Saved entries
☆ ☆ ☆ ☆ ☆ ☆ ☆

(* ===== verification/ReachableRoots.v ===== *)
(** * Reachable roots ([reachableroots] of dagop.py)

    Which roots are reached from the heads, and the revisions on the way.  The
    stack of the traversal is kept with its top first. *)

From S2P Require Import Prelude Dag BaseSet.

Module ReachableRoots.

(** [node.wdirrev] *)
Definition wdirrev : Z := 2147483647.

Section algorithm.
Context (parentrevs : Z -> list Z).

Record walk := Walk { visit : list Z; reachable : gset Z; seen : gmap Z (list Z) }.

(** [for parent in parents: if parent >= minroot and parent not in seen] *)
Definition push_unseen (minroot : Z) (seen : gmap Z (list Z)) (visit : list Z) (parent : Z) : list Z :=
  if decide (parent >= minroot /\ seen !! parent = None) then parent :: visit else visit.

(** One turn of [while visit]. *)
Definition visit_rev (minroot : Z) (roots : gset Z) (includepath : bool) (rev : Z) (st : walk) : walk :=
  let reached := if decide (rev ∈ roots) then {[rev]} ∪ reachable st else reachable st in
  if decide (rev ∈ roots /\ includepath = false) then Walk (visit st) reached (seen st)
  else
    let parents := parentrevs rev in
    let seen := <[rev := parents]> (seen st) in
    Walk (foldl (push_unseen minroot seen) (visit st) parents) reached seen.

Fixpoint visit_loop (fuel : nat) (minroot : Z) (roots : gset Z) (includepath : bool) (st : walk) : res walk :=
  match visit st with
  | [] => Ok st
  | rev :: rest =>
      match fuel with
      | O => Err OutOfFuel
      | S fuel =>
          visit_loop fuel minroot roots includepath
            (visit_rev minroot roots includepath rev (Walk rest (reachable st) (seen st)))
      end
  end.

(** A root may be visited once for every edge into it, any other revision is
    expanded once. *)
Definition visit_fuel (heads : list Z) : nat :=
  3 * length heads + 6 * Z.to_nat (foldr Z.max 0 heads + 2).

(** [for rev in sorted(seen)]: everything above a reached revision. *)
Definition reach_up (seen : gmap Z (list Z)) (reachable : gset Z) (rev : Z) : gset Z :=
  foldl (fun r parent => if decide (parent ∈ r) then {[rev]} ∪ r else r) reachable (default [] (seen !! rev)).

(** [_reachablerootspure] *)
Definition reachablerootspure (minroot : Z) (roots heads : list Z) (includepath : bool) : res (gset Z) :=
  if decide (roots = []) then Ok ∅
  else
    let* st := visit_loop (visit_fuel heads) minroot (list_to_set roots) includepath (Walk (rev heads) ∅ ∅) in
    if decide (reachable st = ∅) then Ok ∅
    else if includepath then
      Ok (foldl (reach_up (seen st)) (reachable st) (zsort (elements (dom (seen st)))))
    else Ok (reachable st).

(** [l.remove(x)] *)
Fixpoint remove_first (x : Z) (l : list Z) : list Z :=
  match l with
  | [] => []
  | y :: l => if decide (y = x) then l else y :: remove_first x l
  end.

(** [reachableroots]; [wdirparents] are the parents of the working directory.
    The elements of the result in the order of the sorted set.  In this version
    the traversal returns a set, which cannot be appended to. *)
Definition reachableroots (wdirparents : gset Z) (roots heads : list Z) (includepath : bool) : res (list Z) :=
  match roots with
  | [] => Ok []
  | r0 :: rs =>
      let minroot := foldr Z.min r0 rs in
      let wdirhead := bool_decide (wdirrev ∈ heads) in
      let heads := if wdirhead then remove_first wdirrev heads ++ elements wdirparents else heads in
      let wdirroot := bool_decide (wdirrev ∈ roots) in
      let roots := if wdirroot then remove_first wdirrev roots else roots in
      if wdirroot && bool_decide (roots = []) then Ok (if wdirhead then [wdirrev] else [])
      else
        let* revs := reachablerootspure minroot roots heads includepath in
        if wdirhead && (bool_decide (revs ∩ wdirparents ≠ ∅) || wdirroot) then
          if includepath then Err AttributeError
          else Ok (zsort (elements (revs ∖ wdirparents) ++ [wdirrev]))
        else Ok (zsort (elements revs))
  end.
End algorithm.

(** A merge of a root and of the root's child. *)
Definition merge_parents (r : Z) : list Z :=
  match r with 1 => [0; -1] | 2 => [1; 0] | 3 => [2; -1] | _ => [-1; -1] end.

Example reachableroots_example :
  reachableroots merge_parents ∅ [1] [3] true = Ok [1; 2; 3] /\
  reachableroots merge_parents ∅ [1] [3] false = Ok [1] /\
  reachableroots merge_parents ∅ [1] [0] false = Ok [] /\
  reachableroots merge_parents {[3]} [2] [wdirrev] false = Ok [2] /\
  reachableroots merge_parents {[3]} [3] [wdirrev] false = Ok [wdirrev] /\
  reachableroots merge_parents ∅ [wdirrev] [wdirrev] false = Ok [wdirrev].
Proof. vm_compute. done. Qed.

(** The docstring says the result is the heads of the ancestors of the roots in
    reach, which would be 1 alone; the code also gives 0, a parent of the merge. *)
Lemma reachableroots_not_heads : reachableroots merge_parents ∅ [0; 1] [3] false = Ok [0; 1].
Proof. vm_compute. reflexivity. Qed.

(** With the working directory as a head, asking for the path fails. *)
Lemma reachableroots_wdir_error : reachableroots merge_parents {[3]} [1] [wdirrev] true = Err AttributeError.
Proof. vm_compute. reflexivity. Qed.
(** ** Correctness of the traversal *)

Section correctness.
Context (pfunc : Z -> list Z) `{!RevDag pfunc}.
Hypothesis two_parents : forall r, (length (pfunc r) <= 2)%nat.
Context (minroot : Z) (roots : gset Z) (includepath : bool) (heads : list Z).
Hypothesis minroot_nonneg : 0 <= minroot.
Hypothesis minroot_le : forall r, r ∈ roots -> minroot <= r.
Hypothesis heads_nonneg : forall h, h ∈ heads -> 0 <= h.

(** A step of the walk: it does not go on from a root unless the path is asked
    for. *)
Definition step (x y : Z) : Prop := parent pfunc x y /\ (includepath = false -> x ∉ roots).

Definition from_heads (x : Z) : Prop := exists h, h ∈ heads /\ rtc step h x.

Definition stops (x : Z) : Prop := x ∈ roots /\ includepath = false.

#[local] Instance stops_dec x : Decision (stops x).
Proof. unfold stops. apply _. Defined.

Definition visited (st : walk) (p : Z) : Prop := is_Some (seen st !! p) \/ p ∈ reachable st.

Definition top : Z := foldr Z.max 0 heads.

(** Parents of a seen revision are seen, reached or on the stack; above the
    revision itself when it is on the stack again. *)
Record winv (st : walk) : Prop := {
  w_seen : forall r ps, seen st !! r = Some ps -> ps = pfunc r /\ ~ stops r /\ from_heads r /\ 0 <= r <= top /\
             (r ∈ roots -> r ∈ reachable st);
  w_visit : forall r, r ∈ visit st -> from_heads r /\ 0 <= r <= top;
  w_reach : forall r, r ∈ reachable st -> r ∈ roots /\ from_heads r /\ (includepath = true -> is_Some (seen st !! r));
  w_heads : forall h, h ∈ heads -> visited st h \/ h ∈ visit st;
  w_parents : forall r p, is_Some (seen st !! r) -> p ∈ pfunc r -> minroot <= p -> visited st p \/ p ∈ visit st;
  w_stack : forall above r below p, visit st = above ++ r :: below -> is_Some (seen st !! r) ->
             p ∈ pfunc r -> minroot <= p -> visited st p \/ p ∈ above
}.

(** The traversal terminates: roots at which it stops weigh 1 on the stack, other
    revisions 3, and a revision not yet seen 6. *)
Definition weight (x : Z) : nat := if decide (stops x) then 1 else 3.

Definition unseen (st : walk) : nat := length (filter (fun x => seen st !! x = None) (zrange 0 (top + 1))).

Definition measure (st : walk) : nat := sum_list (map weight (visit st)) + 6 * unseen st.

☆ ☆ ☆ ☆ ☆ ☆ ☆

## Goal of the exercise:
Of the entries above, repeat exactly the lines from the line with "if decide (parent >= minroot" through the line with "3 * length heads", both of them included.

## Solution for this exercise:
  if decide (parent >= minroot /\ seen !! parent = None) then parent :: visit else visit.

(** One turn of [while visit]. *)
Definition visit_rev (minroot : Z) (roots : gset Z) (includepath : bool) (rev : Z) (st : walk) : walk :=
  let reached := if decide (rev ∈ roots) then {[rev]} ∪ reachable st else reachable st in
  if decide (rev ∈ roots /\ includepath = false) then Walk (visit st) reached (seen st)
  else
    let parents := parentrevs rev in
    let seen := <[rev := parents]> (seen st) in
    Walk (foldl (push_unseen minroot seen) (visit st) parents) reached seen.

Fixpoint visit_loop (fuel : nat) (minroot : Z) (roots : gset Z) (includepath : bool) (st : walk) : res walk :=
  match visit st with
  | [] => Ok st
  | rev :: rest =>
      match fuel with
      | O => Err OutOfFuel
      | S fuel =>
          visit_loop fuel minroot roots includepath
            (visit_rev minroot roots includepath rev (Walk rest (reachable st) (seen st)))
      end
  end.

(** A root may be visited once for every edge into it, any other revision is
    expanded once. *)
Definition visit_fuel (heads : list Z) : nat :=
  3 * length heads + 6 * Z.to_nat (foldr Z.max 0 heads + 2).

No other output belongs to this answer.